Saved data entries:
########
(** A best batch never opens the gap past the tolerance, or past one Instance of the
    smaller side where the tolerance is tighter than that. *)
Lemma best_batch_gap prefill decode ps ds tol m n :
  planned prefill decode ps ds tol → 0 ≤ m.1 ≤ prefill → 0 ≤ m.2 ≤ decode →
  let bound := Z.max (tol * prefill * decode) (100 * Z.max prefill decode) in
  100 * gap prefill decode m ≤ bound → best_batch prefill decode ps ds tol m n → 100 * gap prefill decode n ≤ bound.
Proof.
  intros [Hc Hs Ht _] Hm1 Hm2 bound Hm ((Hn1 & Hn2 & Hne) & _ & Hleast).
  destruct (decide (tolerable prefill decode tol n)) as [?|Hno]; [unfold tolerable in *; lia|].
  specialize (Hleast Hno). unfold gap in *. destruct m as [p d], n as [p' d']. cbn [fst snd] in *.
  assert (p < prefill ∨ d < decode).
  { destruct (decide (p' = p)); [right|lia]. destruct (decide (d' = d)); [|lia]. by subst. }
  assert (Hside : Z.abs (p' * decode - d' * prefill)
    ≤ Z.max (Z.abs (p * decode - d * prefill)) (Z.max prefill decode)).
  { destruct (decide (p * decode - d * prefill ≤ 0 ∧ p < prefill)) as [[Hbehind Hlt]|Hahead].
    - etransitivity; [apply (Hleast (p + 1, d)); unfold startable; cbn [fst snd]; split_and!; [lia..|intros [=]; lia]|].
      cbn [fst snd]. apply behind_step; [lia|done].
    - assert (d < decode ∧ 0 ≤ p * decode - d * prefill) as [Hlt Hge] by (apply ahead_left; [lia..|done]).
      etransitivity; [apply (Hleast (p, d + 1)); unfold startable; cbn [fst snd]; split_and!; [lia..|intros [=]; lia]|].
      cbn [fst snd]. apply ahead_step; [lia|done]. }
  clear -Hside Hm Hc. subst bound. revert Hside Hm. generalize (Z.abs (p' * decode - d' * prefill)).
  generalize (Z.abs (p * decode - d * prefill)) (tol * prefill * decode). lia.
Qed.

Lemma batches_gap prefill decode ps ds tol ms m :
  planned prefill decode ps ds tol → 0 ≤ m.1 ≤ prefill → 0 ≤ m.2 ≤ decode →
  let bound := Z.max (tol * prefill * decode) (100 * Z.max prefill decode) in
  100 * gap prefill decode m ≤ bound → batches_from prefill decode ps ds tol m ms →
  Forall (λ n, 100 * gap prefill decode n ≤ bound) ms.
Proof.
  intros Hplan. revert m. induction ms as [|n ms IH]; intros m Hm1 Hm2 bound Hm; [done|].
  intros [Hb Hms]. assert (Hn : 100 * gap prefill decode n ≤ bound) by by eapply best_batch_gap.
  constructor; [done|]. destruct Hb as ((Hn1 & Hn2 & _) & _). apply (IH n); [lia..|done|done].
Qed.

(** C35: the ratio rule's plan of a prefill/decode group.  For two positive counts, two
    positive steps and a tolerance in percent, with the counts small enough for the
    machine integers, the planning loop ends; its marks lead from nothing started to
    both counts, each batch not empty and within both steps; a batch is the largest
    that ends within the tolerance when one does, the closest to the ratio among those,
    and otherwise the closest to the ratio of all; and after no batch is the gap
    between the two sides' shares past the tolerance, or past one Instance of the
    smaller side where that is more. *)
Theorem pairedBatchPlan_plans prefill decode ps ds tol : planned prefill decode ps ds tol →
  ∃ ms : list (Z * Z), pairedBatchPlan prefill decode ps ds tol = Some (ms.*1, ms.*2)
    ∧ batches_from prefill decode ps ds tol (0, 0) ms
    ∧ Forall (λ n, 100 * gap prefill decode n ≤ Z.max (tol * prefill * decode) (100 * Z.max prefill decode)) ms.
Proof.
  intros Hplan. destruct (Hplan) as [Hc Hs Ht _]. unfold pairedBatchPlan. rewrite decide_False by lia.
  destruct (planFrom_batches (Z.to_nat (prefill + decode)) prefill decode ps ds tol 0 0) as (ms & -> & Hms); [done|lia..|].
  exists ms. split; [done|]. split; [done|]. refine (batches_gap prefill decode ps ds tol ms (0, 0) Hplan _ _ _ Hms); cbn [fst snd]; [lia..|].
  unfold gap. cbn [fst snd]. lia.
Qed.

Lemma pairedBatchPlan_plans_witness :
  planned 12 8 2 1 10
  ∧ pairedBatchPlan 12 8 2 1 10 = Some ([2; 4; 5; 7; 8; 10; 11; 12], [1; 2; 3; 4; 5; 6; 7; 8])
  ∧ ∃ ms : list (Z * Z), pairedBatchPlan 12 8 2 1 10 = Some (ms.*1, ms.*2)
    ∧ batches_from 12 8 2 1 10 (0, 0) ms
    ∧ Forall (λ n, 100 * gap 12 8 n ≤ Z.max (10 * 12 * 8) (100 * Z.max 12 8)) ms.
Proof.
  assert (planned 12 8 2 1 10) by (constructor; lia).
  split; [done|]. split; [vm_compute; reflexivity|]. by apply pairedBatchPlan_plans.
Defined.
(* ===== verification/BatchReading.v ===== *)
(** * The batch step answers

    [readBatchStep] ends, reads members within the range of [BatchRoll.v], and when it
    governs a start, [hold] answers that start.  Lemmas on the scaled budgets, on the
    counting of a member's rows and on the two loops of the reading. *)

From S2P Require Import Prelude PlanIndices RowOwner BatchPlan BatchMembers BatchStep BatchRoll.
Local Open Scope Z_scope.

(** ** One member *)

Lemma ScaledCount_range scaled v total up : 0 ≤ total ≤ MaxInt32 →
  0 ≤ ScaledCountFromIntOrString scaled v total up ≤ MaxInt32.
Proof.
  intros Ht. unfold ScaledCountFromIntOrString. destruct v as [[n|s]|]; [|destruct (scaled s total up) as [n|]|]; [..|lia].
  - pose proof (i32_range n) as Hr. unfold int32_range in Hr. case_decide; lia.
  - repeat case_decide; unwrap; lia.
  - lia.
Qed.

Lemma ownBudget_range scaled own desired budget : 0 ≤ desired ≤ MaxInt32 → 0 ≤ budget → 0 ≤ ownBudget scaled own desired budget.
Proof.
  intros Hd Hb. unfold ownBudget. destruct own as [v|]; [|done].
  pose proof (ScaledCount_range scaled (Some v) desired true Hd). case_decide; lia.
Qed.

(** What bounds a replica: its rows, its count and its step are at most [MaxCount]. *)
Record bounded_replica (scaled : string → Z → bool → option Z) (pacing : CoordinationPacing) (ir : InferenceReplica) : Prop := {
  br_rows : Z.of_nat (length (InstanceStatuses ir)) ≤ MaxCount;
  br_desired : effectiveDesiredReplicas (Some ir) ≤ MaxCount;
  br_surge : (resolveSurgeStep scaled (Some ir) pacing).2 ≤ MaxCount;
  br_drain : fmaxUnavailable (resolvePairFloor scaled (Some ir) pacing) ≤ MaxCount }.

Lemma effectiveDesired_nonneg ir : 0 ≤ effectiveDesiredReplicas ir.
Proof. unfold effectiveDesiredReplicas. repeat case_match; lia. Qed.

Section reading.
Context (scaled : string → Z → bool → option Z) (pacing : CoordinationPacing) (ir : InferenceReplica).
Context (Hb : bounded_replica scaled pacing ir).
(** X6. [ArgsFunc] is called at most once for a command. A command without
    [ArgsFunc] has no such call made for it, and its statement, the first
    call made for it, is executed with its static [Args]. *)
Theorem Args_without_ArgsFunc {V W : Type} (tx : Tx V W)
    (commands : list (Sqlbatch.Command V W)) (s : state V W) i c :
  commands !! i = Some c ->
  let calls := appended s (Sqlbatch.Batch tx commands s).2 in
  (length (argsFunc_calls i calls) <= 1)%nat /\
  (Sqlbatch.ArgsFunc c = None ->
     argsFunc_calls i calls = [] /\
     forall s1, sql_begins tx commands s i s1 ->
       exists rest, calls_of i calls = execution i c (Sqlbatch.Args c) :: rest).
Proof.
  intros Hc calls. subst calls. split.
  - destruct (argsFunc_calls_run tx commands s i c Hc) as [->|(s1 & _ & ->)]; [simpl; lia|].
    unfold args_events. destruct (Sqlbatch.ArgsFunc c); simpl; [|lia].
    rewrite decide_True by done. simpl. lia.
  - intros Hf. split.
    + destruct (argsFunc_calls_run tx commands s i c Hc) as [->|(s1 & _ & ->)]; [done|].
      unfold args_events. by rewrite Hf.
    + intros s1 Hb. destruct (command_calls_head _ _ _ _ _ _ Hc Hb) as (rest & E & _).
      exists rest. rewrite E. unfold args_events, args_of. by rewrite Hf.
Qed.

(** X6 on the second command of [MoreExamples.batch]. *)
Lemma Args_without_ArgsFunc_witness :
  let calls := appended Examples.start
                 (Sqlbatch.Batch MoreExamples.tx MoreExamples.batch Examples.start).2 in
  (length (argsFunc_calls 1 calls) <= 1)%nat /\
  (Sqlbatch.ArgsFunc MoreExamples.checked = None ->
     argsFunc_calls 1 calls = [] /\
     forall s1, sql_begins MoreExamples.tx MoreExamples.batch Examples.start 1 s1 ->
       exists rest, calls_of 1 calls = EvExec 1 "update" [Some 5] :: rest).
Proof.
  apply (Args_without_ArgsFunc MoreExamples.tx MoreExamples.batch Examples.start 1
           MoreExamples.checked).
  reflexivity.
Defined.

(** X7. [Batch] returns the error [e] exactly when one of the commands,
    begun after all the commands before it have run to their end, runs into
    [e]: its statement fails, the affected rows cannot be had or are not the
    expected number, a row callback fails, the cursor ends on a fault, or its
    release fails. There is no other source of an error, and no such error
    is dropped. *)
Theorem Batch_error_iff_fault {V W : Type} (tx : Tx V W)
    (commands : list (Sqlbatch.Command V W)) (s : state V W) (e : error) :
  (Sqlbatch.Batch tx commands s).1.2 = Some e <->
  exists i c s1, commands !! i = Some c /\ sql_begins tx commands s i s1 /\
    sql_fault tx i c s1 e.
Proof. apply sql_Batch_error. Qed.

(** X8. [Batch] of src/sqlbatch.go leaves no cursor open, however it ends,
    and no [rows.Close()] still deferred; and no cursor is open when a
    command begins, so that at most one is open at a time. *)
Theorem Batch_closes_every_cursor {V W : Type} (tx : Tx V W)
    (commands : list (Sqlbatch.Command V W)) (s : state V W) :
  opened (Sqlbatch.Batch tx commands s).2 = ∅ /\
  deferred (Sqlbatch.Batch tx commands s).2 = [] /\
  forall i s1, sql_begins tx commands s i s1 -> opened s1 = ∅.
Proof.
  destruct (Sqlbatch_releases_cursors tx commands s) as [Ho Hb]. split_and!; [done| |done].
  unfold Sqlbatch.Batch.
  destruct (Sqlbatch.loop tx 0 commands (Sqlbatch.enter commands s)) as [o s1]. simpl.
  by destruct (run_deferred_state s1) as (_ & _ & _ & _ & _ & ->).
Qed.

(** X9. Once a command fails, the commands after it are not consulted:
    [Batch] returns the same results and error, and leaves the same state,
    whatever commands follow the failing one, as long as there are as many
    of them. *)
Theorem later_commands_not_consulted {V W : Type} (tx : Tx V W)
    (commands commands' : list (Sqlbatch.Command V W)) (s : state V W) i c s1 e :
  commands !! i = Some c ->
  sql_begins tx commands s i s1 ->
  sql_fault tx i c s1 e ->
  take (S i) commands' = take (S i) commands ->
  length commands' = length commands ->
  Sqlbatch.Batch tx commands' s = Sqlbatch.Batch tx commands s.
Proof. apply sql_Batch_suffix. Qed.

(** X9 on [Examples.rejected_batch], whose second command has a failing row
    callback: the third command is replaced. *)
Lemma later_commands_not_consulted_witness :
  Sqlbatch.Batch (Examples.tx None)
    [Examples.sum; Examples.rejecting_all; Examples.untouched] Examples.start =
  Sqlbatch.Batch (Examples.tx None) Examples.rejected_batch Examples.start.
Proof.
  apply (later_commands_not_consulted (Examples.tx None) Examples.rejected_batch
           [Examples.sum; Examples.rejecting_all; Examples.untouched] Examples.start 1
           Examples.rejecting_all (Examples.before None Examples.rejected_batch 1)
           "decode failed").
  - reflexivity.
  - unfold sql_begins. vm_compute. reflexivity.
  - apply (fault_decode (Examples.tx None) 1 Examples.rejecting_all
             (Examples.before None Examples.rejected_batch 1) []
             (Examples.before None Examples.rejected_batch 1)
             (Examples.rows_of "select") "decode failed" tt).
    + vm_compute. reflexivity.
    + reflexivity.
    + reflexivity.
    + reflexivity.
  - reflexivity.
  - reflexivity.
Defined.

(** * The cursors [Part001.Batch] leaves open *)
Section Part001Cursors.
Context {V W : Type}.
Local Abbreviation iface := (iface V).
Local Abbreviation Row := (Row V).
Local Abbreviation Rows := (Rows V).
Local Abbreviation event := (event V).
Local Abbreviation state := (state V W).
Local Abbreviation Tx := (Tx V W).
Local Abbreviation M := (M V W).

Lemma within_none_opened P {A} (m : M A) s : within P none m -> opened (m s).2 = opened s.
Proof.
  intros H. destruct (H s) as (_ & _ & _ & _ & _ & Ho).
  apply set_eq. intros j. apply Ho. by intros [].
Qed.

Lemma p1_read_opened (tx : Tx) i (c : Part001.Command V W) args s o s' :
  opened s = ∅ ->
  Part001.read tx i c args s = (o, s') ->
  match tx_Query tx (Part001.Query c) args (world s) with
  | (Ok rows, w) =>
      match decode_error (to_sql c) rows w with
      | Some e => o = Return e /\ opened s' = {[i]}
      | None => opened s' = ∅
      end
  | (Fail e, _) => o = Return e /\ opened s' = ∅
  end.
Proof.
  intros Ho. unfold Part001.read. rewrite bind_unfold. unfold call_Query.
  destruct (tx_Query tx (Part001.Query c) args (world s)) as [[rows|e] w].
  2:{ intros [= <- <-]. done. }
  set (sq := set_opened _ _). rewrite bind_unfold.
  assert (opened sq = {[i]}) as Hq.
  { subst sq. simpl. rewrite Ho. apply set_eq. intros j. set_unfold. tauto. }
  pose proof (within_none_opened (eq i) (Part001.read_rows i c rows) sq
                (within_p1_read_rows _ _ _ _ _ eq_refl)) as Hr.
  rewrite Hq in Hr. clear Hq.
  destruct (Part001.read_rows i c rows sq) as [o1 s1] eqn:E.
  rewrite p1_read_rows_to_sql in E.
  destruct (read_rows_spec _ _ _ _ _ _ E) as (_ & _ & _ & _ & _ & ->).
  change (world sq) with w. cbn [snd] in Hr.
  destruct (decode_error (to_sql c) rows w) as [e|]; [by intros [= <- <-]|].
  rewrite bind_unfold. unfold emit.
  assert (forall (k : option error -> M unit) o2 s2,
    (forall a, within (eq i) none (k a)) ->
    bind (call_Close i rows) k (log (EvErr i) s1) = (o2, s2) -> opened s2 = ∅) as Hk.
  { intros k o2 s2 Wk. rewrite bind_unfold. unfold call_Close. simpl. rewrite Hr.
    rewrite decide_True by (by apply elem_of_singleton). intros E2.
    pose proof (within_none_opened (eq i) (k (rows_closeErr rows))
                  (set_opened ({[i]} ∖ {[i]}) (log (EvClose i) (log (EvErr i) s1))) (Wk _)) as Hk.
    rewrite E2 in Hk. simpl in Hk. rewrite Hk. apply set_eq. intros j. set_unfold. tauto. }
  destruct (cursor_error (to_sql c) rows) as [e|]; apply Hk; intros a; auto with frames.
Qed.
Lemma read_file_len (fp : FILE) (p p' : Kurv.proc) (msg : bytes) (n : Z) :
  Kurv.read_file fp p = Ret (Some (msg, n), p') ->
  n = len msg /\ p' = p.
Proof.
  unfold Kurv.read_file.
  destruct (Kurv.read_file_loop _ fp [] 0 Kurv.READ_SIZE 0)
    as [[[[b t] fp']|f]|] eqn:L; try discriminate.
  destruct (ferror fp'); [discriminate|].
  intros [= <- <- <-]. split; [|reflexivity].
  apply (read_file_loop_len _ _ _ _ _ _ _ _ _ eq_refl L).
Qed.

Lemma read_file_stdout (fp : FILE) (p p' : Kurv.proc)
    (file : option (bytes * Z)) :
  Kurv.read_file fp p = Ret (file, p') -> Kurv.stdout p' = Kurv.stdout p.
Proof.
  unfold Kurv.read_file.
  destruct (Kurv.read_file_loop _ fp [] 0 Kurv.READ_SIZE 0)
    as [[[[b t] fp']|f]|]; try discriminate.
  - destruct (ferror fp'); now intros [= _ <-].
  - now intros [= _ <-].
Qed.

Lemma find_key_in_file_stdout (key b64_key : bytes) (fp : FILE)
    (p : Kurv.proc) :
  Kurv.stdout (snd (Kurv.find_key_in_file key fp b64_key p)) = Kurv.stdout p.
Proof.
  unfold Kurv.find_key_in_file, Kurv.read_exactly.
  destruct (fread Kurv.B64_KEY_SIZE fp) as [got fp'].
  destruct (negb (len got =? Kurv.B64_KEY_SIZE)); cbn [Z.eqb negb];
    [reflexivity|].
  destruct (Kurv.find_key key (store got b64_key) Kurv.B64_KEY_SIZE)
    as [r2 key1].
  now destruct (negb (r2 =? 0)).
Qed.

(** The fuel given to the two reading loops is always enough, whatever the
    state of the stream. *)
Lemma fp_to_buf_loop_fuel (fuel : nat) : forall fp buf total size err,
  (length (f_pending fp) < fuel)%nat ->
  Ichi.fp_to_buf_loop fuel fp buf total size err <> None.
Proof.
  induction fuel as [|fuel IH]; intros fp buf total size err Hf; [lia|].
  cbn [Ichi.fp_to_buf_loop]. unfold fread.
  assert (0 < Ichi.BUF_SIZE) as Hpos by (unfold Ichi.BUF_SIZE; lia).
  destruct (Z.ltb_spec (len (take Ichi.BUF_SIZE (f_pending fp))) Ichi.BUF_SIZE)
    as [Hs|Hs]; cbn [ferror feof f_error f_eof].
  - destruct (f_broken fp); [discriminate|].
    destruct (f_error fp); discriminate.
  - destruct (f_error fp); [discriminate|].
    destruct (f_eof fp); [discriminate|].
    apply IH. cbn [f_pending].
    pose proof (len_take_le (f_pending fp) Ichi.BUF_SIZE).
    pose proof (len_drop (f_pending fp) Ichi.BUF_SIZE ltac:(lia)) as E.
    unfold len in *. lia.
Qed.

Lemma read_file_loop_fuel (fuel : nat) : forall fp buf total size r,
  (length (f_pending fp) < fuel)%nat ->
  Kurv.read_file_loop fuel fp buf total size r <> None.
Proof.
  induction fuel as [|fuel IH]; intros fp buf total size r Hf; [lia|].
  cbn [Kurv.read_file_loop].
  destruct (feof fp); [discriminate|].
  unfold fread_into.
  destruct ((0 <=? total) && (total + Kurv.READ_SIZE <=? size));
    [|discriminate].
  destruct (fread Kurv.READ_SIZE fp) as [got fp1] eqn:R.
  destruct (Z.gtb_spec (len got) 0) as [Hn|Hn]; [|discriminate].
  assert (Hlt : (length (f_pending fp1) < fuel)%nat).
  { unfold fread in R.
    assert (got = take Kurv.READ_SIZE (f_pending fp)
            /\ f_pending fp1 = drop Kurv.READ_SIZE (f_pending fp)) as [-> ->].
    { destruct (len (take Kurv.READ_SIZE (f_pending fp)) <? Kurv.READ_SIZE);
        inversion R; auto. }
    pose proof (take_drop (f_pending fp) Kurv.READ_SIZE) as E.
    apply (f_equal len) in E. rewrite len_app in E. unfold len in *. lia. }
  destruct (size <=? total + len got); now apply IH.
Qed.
########
◆ Aim of the task:
Your task is to restate, word for word, only those lines above that fall between the line holding "Lemma find_key_in_file_stdout (key" and the line holding "destruct (fread Kurv.B64_KEY_SIZE", inclusive.

◆ Response to the task:
Lemma find_key_in_file_stdout (key b64_key : bytes) (fp : FILE)
    (p : Kurv.proc) :
  Kurv.stdout (snd (Kurv.find_key_in_file key fp b64_key p)) = Kurv.stdout p.
Proof.
  unfold Kurv.find_key_in_file, Kurv.read_exactly.
  destruct (fread Kurv.B64_KEY_SIZE fp) as [got fp'].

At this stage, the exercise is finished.